¿En qué momento dejamos de ver al ser humano?

Hace poco vi un video que me sacudió. Un hombre sostenía un cartel que decía: “Trans women are men”. Discutía con otra persona sobre por qué eso, para él, no era ofensivo. Alegaba que era simplemente la verdad. Su verdad, claro. Pero mientras lo escuchaba, lo único que pensaba era: ¿en qué momento empezamos a poner el aparato reproductor y la forma de vestir por encima de la historia de vida de una persona?

Generalizar ha sido siempre una herramienta de nuestro cerebro. Es útil, incluso necesaria, para no volvernos locos en un mundo tan complejo. Pero cuando la usamos como escudo, cuando la convertimos en regla absoluta, se convierte en violencia. En negación. En ceguera.

Generalizar a las personas por su género asignado, su ropa, su color de piel, su forma de amar o de identificarse… es olvidarnos de su humanidad. De sus anhelos, de su derecho a vivir su experiencia de vida con autenticidad, sin pedirle permiso a nadie. Es negarles la posibilidad de construir su identidad desde adentro, no desde las etiquetas que el mundo les impone.

La filósofa Judith Butler decía que el género no es una esencia, sino una performance; una construcción constante, situada, viva. Y sí: claro que una mujer trans nació con un aparato reproductor masculino. Pero reducir toda su existencia a eso es como mirar el universo a través de una cerradura.

La ciencia, de hecho, nos enseña algo más: cuanto más específica es una definición, más comprensiva y útil se vuelve. En biología, por ejemplo, no hablamos solo de “seres vivos”, sino de ecosistemas, simbiosis, adaptaciones. Cada forma de vida es única y está en constante cambio. ¿Por qué no hacer lo mismo con la identidad? ¿Por qué no abrirnos a una taxonomía del alma, donde las categorías no excluyan, sino que abracen?

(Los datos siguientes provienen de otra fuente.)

Lemma after_seq_ok {E} objects tail seq head_seq : tail_of objects tail →
  let later := filter (object_after seq) objects in
  ∃ after, tail_of later after ∧
    after_seq (E:=E) tail seq head_seq = Ok
      (if match wcp_committed_seq <$> head (all_records later) with
          | Some first => bool_decide (next_public_ordinal seq = Some first)
          | None => bool_decide (seq = head_seq)
          end
       then Some after else None).
Proof.
  intros Htail later. set (chunks := filter (λ chunk, seq < chunk.(tc_first_seq)) tail.(pt_chunks)).
  assert (Forall (λ object, object.1 ≠ []) later) as Hne.
  { apply Forall_forall. intros object [Ho _]%list_elem_of_filter E'. unfold object_after in Ho. by rewrite E' in Ho. }
  assert (Forall2 chunk_of later chunks) as Hall.
  { unfold later, chunks. pose proof (to_chunks _ _ Htail) as Hchunks. revert Hchunks. generalize tail.(pt_chunks) as l. clear.
    induction objects as [|object objects IH]; intros l Hall; [by apply Forall2_nil_inv_l in Hall as ->|]. rewrite filter_cons in Hall.
    case_decide as Hempty.
    - apply Forall2_cons_inv_l in Hall as (chunk & l' & Hof & Hall & ->). rewrite !filter_cons. pose proof (cof_first _ _ Hof) as Hfirst.
      assert (object_after seq object ↔ seq < chunk.(tc_first_seq)) as Hiff.
      { unfold object_after. destruct (head object.1) as [r|]; [|done]. by injection Hfirst as ->. }
      destruct (decide (seq < chunk.(tc_first_seq))) as [Hlt|Hge].
      + rewrite decide_True by by apply Hiff. apply Forall2_cons_2; [done|by apply IH].
      + rewrite decide_False by by rewrite Hiff. by apply IH.
    - rewrite filter_cons, (decide_False (P:=object_after seq object)); [by apply IH|]. unfold object_after. rewrite Hempty. by intros []. }
  destruct (push_chunks_ok later Hne chunks [] ProjectedWalTail_default tail_of_default Hall) as (after & Epush & Echunks & Hafter).
  { cbn [pt_chunks ProjectedWalTail_default app]. assert (activity_fits (chunks_activity tail.(pt_chunks))) as Hfits.
    { rewrite <-(to_chunk_activity _ _ Htail). pose proof (tail_activity_bounded _ _ Htail) as (_ & B)%activity_add_Some. exact B. }
    unfold chunks. revert Hfits. generalize tail.(pt_chunks) as l. clear. unfold activity_fits. intros l Hfits.
    assert (let a := chunks_activity (filter (λ chunk, seq < chunk.(tc_first_seq)) l) in let b := chunks_activity l in
      a.(act_content_bytes) ≤ b.(act_content_bytes) ∧ a.(act_file_revisions) ≤ b.(act_file_revisions) ∧ a.(act_mutations) ≤ b.(act_mutations)) as Hle.
    { cbv zeta. clear. induction l as [|c l IH]; [done|]. rewrite filter_cons.
      case_decide; rewrite ?chunks_activity_cons; cbn [act_content_bytes act_file_revisions act_mutations]; lia. }
    cbv zeta in Hle. lia. }
  exists after. split; [done|]. unfold after_seq. fold chunks. rewrite Epush, Echunks. cbn [pt_chunks ProjectedWalTail_default app]. f_equal.
  assert (tc_first_seq <$> head chunks = wcp_committed_seq <$> head (all_records later)) as <-; [|by destruct (head chunks)].
  destruct Hall as [|object chunk later' chunks' Hof]; [done|]. cbn. rewrite (cof_first _ _ Hof). apply Forall_cons in Hne as [Hne _].
  by destruct object.1.
Qed.

(** *** Contents *)
Lemma chunk_events objects chunks : Forall2 chunk_of (filter (λ object, object.1 ≠ []) objects) chunks →
  ∃ events : list (ContentId → list piece_event), Forall2 chunk_ok chunks events ∧
    ∀ content_id, (all_records objects ≫= record_events content_id) = concat ((λ e, e content_id) <$> events).
Proof.
  intros Hall. exists ((λ object content_id, object.1 ≫= record_events content_id) <$> filter (λ object, object.1 ≠ []) objects). split.
  - apply Forall2_fmap_r, Forall2_flip. eapply Forall2_impl; [done|]. intros object chunk Hof. apply (cof_contents _ _ Hof).
  - intros content_id. clear Hall. unfold all_records. induction objects as [|object objects IH]; [done|]. cbn [fmap list_fmap concat].
    rewrite bind_app, IH, filter_cons. case_decide as Hne; [done|]. by rewrite Hne.
Qed.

Muchos dicen que esto es confuso. Que estamos perdiendo el rumbo. Pero lo que estamos haciendo, en realidad, es recuperar algo que nos habían quitado: el derecho a nombrarnos, a explorarnos, a reinventarnos. Porque ser humano no es repetir un molde. Es romperlo, es preguntarse, es vivir en constante movimiento.

Y aquí va algo personal.

Si bien no tiene punto de comparación y de alguna manera encajo en lo general en mi contexto en México, yo también me he sentido un poco fuera del molde. Por ejemplo, siempre me ha dado pena decir que me gusta la música pop. En su momento, me gustaban las Spice Girls y hasta Jeans. No por una cuestión de feminidad, sino por su ritmo, por lo que me hacen sentir, por los recuerdos que me traen de la secundaria. Y sin embargo, muchas veces no lo digo abiertamente por miedo a no encajar, por querer “ser” lo que se espera de mí. Y eso también es una forma de negarme.

Por eso admiro profundamente a quienes no tienen miedo a ser, a pesar de los demás. Les corre fuego en la sangre. Son personas que están rompiendo algo. Tal vez no cambien el mundo hoy, pero están haciendo un crack en los muros. Uno que nos permite a los demás vislumbrar lo que hay del otro lado: una humanidad más libre, más diversa, más viva.

Y yo, desde donde estoy, quiero ayudar a que ese crack se vuelva puerta… y por qué no, algún día un puente hacia seres que ni siquiera podemos imaginar hoy.